Attributed to mathematician and teacher Y. S. Chaikovsky, circa 1935.
(Gurin, Leo S. ”A Problem.” The American Mathematical Monthly 103, no. 8 (1996): 683-86. JSTOR)

trigonograph-sincosinvolutes

\stackrel{\frown}{PP}_1 is an arc of the unit circle; thereafter, \stackrel{\frown}{PP}_i is an involute of \stackrel{\frown}{PP}_{i-1}.

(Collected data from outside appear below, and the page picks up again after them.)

(* ===== verification/RouteCall.v ===== *)
(** * The route of a request: provider_dispatch.go, route_recovery.go and gateway.go

    [callRouteCandidate] with the callbacks it gives to the adapter,
    [callRouteWithRecovery] with its deferred releases, [attemptRoutes], which
    resolves again after a rejection that preceded any dispatch, and the end of
    [ServeHTTP].  The configuration of the view is the context of the section;
    the server always has a health table, so the recovery of
    [callRouteWithLegacyRecovery] is not part of the composition. *)

From S2P Require Import Prelude GoStrings GoFloat Diagnostics Errors Availability KeyPool Routes.
From S2P Require Pricing Budget AutoChain Routing ProviderSessions Limiter.
From S2P Require Import View Upstream Interaction Dispatch ClientCall.

Local Open Scope proc_scope.

(** ** Callbacks *)

Section callbacks.
(** The provider of the route, its pool, the candidates of this request, the
    lease of the health table, and the labels of the pool. *)
Context (provider : string) (pool : option pool_ptr) (candidates : list providerKeyCandidate) (lease : nat)
        (pool_labels : list string).

(** The claim of the pool's recovery: taken now unless the request has it. *)
Definition claim_rate (k : pool_ptr) : Proc (option CallError) :=
  claim <- get rate_claim ;;
  match claim with
  | Some _ => ret None
  | None =>
      r <- perform (RateBegin k) ;;
      match r with
      | (_, Some blocked) => ret (Some blocked)
      | (claim, None) => set (fun l => l <| rate_claim := claim |>) ;;; ret None
      end
  end.

(** The callback [Ready]. *)
Definition ready (i : nat) : Proc (bool * duration) :=
  blocked <- perform (HealthDispatch lease) ;;
  match blocked with
  | Some e => ret (false, Cooldown e)
  | None =>
      match pool with
      | None => ret (true, 0)
      | Some k =>
          match candidates !! i with
          | None => ret (false, 0)
          | Some candidate =>
              blocked <- claim_rate k ;;
              match blocked with
              | Some e => ret (false, Z.max (Cooldown e) Second)
              | None =>
                  s <- perform (CandidateState k (index candidate)) ;;
                  let '(ready, delay, observation) := s in
                  (if (ready : bool) then set (fun l => l <| observed := <[i := observation]> (observed l) |>) else ret tt) ;;;
                  ret (ready, delay)
              end
          end
      end
  end.

(** The key of a candidate that was observed before its attempt. *)
Definition observed_key (i : nat) (l : local) : option (pool_ptr * nat * rateLimitObservation) :=
  match pool, candidates !! i with
  | Some k, Some candidate => Some (k, index candidate, default no_observation (observed l !! i))
  | _, _ => None
  end.

(** [availabilityResult.finish]. *)
Definition finish_health (stale : bool) (err : option CallError) : Proc unit :=
  set (fun l => l <| health_done := true |>) ;;;
  ctx <- perform ContextErr ;;
  restored <- perform (HealthComplete lease stale err (bool_decide (ctx <> None))) ;;
  if restored then perform (ChainRestore provider) else ret tt.

(** The callback [Completed]. *)
Definition completed (i : nat) (err : option CallError) : Proc unit :=
  key <- get (observed_key i) ;;
  r <- perform (SucceededCurrent provider (match err with None => key | Some _ => None end)) ;;
  finish_health (negb r.1 || r.2) err.

(** The callback [Failed]: the error with what the pool decided. *)
Definition failed (i : nat) (e : CallError) : Proc CallError :=
  match pool, candidates !! i with
  | Some k, Some candidate =>
      if UpstreamNotAttempted e && String.eqb (Code e) "upstream_transport_error" then ret e
      else
        x <- (if RetryProvided e then
                until <- perform (HoldProvider k (CooldownUntil e)) ;;
                now <- perform Now ;;
                ret (if Time.is_zero until then e
                     else setCooldownFailure (cool_provider e until (Z.max (Time.sub until now) 0)) now, until)
              else ret (e, Time.zero)) ;;
        let '(e, until) := x in
        decision <- perform (FailedCurrent provider k (index candidate) e until) ;;
        ret (match decision with Some (now, d) => failed_error e until now d | None => e end)
  | _, _ => ret e
  end.

(** The callback [Attempt], which is set when telemetry is on. *)
Definition start_attempt (k : pool_ptr) (i : nat) : Proc (HTTPAttemptResult -> Proc unit) :=
  let key := match candidates !! i with Some c => index c | None => 0%nat end in
  l <- get (fun l => l) ;;
  counter <- perform (AttemptBegin k key (negb (existsb (Nat.eqb key) (tried l))) (last_key l) (last_reason l)) ;;
  set (fun l => l <| tried := key :: tried l |> <| last_key := Z.of_nat key |>) ;;;
  ret (fun result =>
    set (fun l => l <| last_reason := FailureClass result |>) ;;;
    match counter with Some c => perform (AttemptEnd k key c result) | None => ret tt end).

(** [KeyLabel]. *)
Definition key_label (i : nat) : string :=
  match pool, candidates !! i with
  | Some _, Some candidate => nth (index candidate) pool_labels ""
  | _, _ => ""
  end.

Definition gateway_callbacks (diagnostics yields : bool) : callbacks :=
  {| cb_Ready := Some ready; cb_Failed := failed; cb_Completed := completed;
     cb_Attempt := match pool with Some k => if diagnostics then Some (start_attempt k) else None | None => None end;
     cb_KeyLabel := key_label; cb_YieldUnavailable := yields |}.
End callbacks.

(** ** One route *)

Section route.
Context (ParseTime : string -> option time) (ToLower : string -> string) (hostname : string -> option string).
(** The view: the handler, the clients behind [View.clients], the pools and
    their labels. *)
Context (h : handler) (client_of : string -> UpstreamClient) (keyPools : gmap string pool_ptr) (labels_of : pool_ptr -> list string).
(** The request: protocol, body, [X-TideMux-Budget-Confirm], streaming; the
    body with another model, and its preparation for a provider. *)
Context (protocol body : string) (confirmed stream : bool) (replaceRequestModel : string -> option string)
        (prepareFor : string -> string -> string -> string + string * string).

(** The result of a call: response, request ID, error, handled. *)
Definition call_result : Type := option string * string * option CallError * bool.
Definition handled_result : call_result := (None, "", None, true).

Definition rejected (retryAfter : option string) (status : Z) (code param : string) : Proc call_result :=
  perform (Reject retryAfter status code param) ;;; ret handled_result.

Definition rebinds (r : routeStep) : bool :=
  match route_sessionKey r, route_autoChainIndex r with None, None => false | _, _ => true end.

(** The static checks at the start of [callRouteCandidate]: the rejection. *)
Definition route_rejection (r : routeStep) : option (Z * string * string) :=
  if negb (bool_decide (is_Some (providers h !! route_provider r))) then Some (404, "provider_not_found", "model")
  else if unavailable h (route_provider r) then Some (503, "provider_unavailable", "model")
  else if negb (supportScopeAllows h (route_provider r) (route_model r)) then Some (404, "model_not_found", "")
  else if negb (has_client h (route_provider r)) then Some (404, "provider_not_found", "model")
  else None.

(** The error of a session admission. *)
Definition session_rejection (ref : string) (e : Limiter.Sessions.session_error) : Proc call_result :=
  match e with
  | Limiter.Sessions.ErrActiveSessionLimit => rejected None 429 "active_session_limit" ref
  | _ =>
      ctx <- perform ContextErr ;;
      match ctx with
      | Some CtxShutdown => rejected None 503 "server_shutting_down" ""
      | _ => rejected None 400 "invalid_session_id" ""
      end
  end.

(** The candidates of the pool, unless they are all cooling. *)
Definition pool_candidates (r : routeStep) (pool : option pool_ptr) : Proc (list providerKeyCandidate + call_result) :=
  match pool with
  | None => ret (inl [Candidate 0 (APIKey (client_of (route_provider r)))])
  | Some k =>
      x <- perform (PoolCandidates k) ;;
      let '(candidates, delay) := x in
      match candidates with
      | [] =>
          let e := (unattempted 503 "provider_keys_cooling_down") <| Cooldown := delay |> in
          if rebinds r then ret (inr (None, "", Some e, false))
          else x <- rejected (retry_after_header e) (Status e) (Code e) "" ;; ret (inr x)
      | _ => ret (inl candidates)
      end
  end.

Definition budget_codes : list string := ["budget_hard_limit"; "budget_confirmation_required"; "budget_usage_unknown"].

Definition budget_rejection (e : string) : Proc call_result :=
  ctx <- perform ContextErr ;;
  match ctx with
  | Some CtxShutdown => rejected None 503 "server_shutting_down" ""
  | _ => rejected None 429 (if member e budget_codes then e else "budget_reservation_failed") ""
  end.

(** Admission against the provider's budget: the reservation, [None] without a
    budget, or the rejection. *)
Definition reserve_budget (ref upstreamModel : string) : Proc (option (string * string) + call_result) :=
  match ProviderBudget (provider h ref) with
  | None => ret (inl None)
  | Some budget =>
      if Budget.zero_policy budget then ret (inl None)
      else
        match Routing.price_of ToLower hostname h ref upstreamModel with
        | None => x <- rejected None 503 "budget_pricing_unconfigured" "" ;; ret (inr x)
        | Some price =>
            if negb (String.eqb (Pricing.Currency price) (Budget.Currency budget))
            then x <- rejected None 503 "budget_pricing_unconfigured" "" ;; ret (inr x)
            else
              blocked <- perform (BudgetBlocked ref (Budget.Currency budget)) ;;
              if blocked then x <- rejected None 429 "budget_usage_unknown" "" ;; ret (inr x)
              else
                nonce <- perform RandomID ;;
                match nonce with
                | None => x <- rejected None 500 "request_id_failed" "" ;; ret (inr x)
                | Some id =>
                    decision <- perform (BudgetCheck id ref budget confirmed) ;;
                    match decision with
                    | inl e => x <- budget_rejection e ;; ret (inr x)
                    | inr _ => ret (inl (Some (id, Budget.Currency budget)))
                    end
                end
        end
  end.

\begin{align} \cos\theta &\;=\; |\overline{P_0P_1}| \;-\; |\overline{P_2 P_3}| \;+\; |\overline{P_4P_5}| \;-\; \cdots \\[4pt] &\;=\; |\overline{P_0P}| \;-\; |\stackrel{\frown}{P_2 P}| \;+\; |\stackrel{\frown}{P_4P}| \;-\; \cdots \\[4pt] &\;=\; \sum_{k=0}^{\infty} \frac{(-1)^{k}}{(2k)!}\;\theta^{2k} \\[12pt] \sin\theta &\;=\; |\overline{P_1P_2}| \;-\; |\overline{P_3 P_4}| \;+\; |\overline{P_5P_6}| \;-\; \cdots \\[4pt] &\;=\; |\overline{P_1P}| \;-\; |\stackrel{\frown}{P_3 P}| \;+\; |\stackrel{\frown}{P_5P}| \;-\; \cdots \\[4pt] &\;=\; \sum_{k=0}^{\infty} \frac{(-1)^k}{(2k+1)!}\;\theta^{2k+1} \end{align}

While the trigonograph makes the convergence of the series clear, the fact that
the involute lengths are appropriately-scaled powers of \theta is decidedly not.
Gurin’s article explains Chaikovsky’s clever use of of combinatorics
(and a fundamental limit from Calculus) to prove the connection, but
one may also treat this as an exercise in parametric arc length and recursion.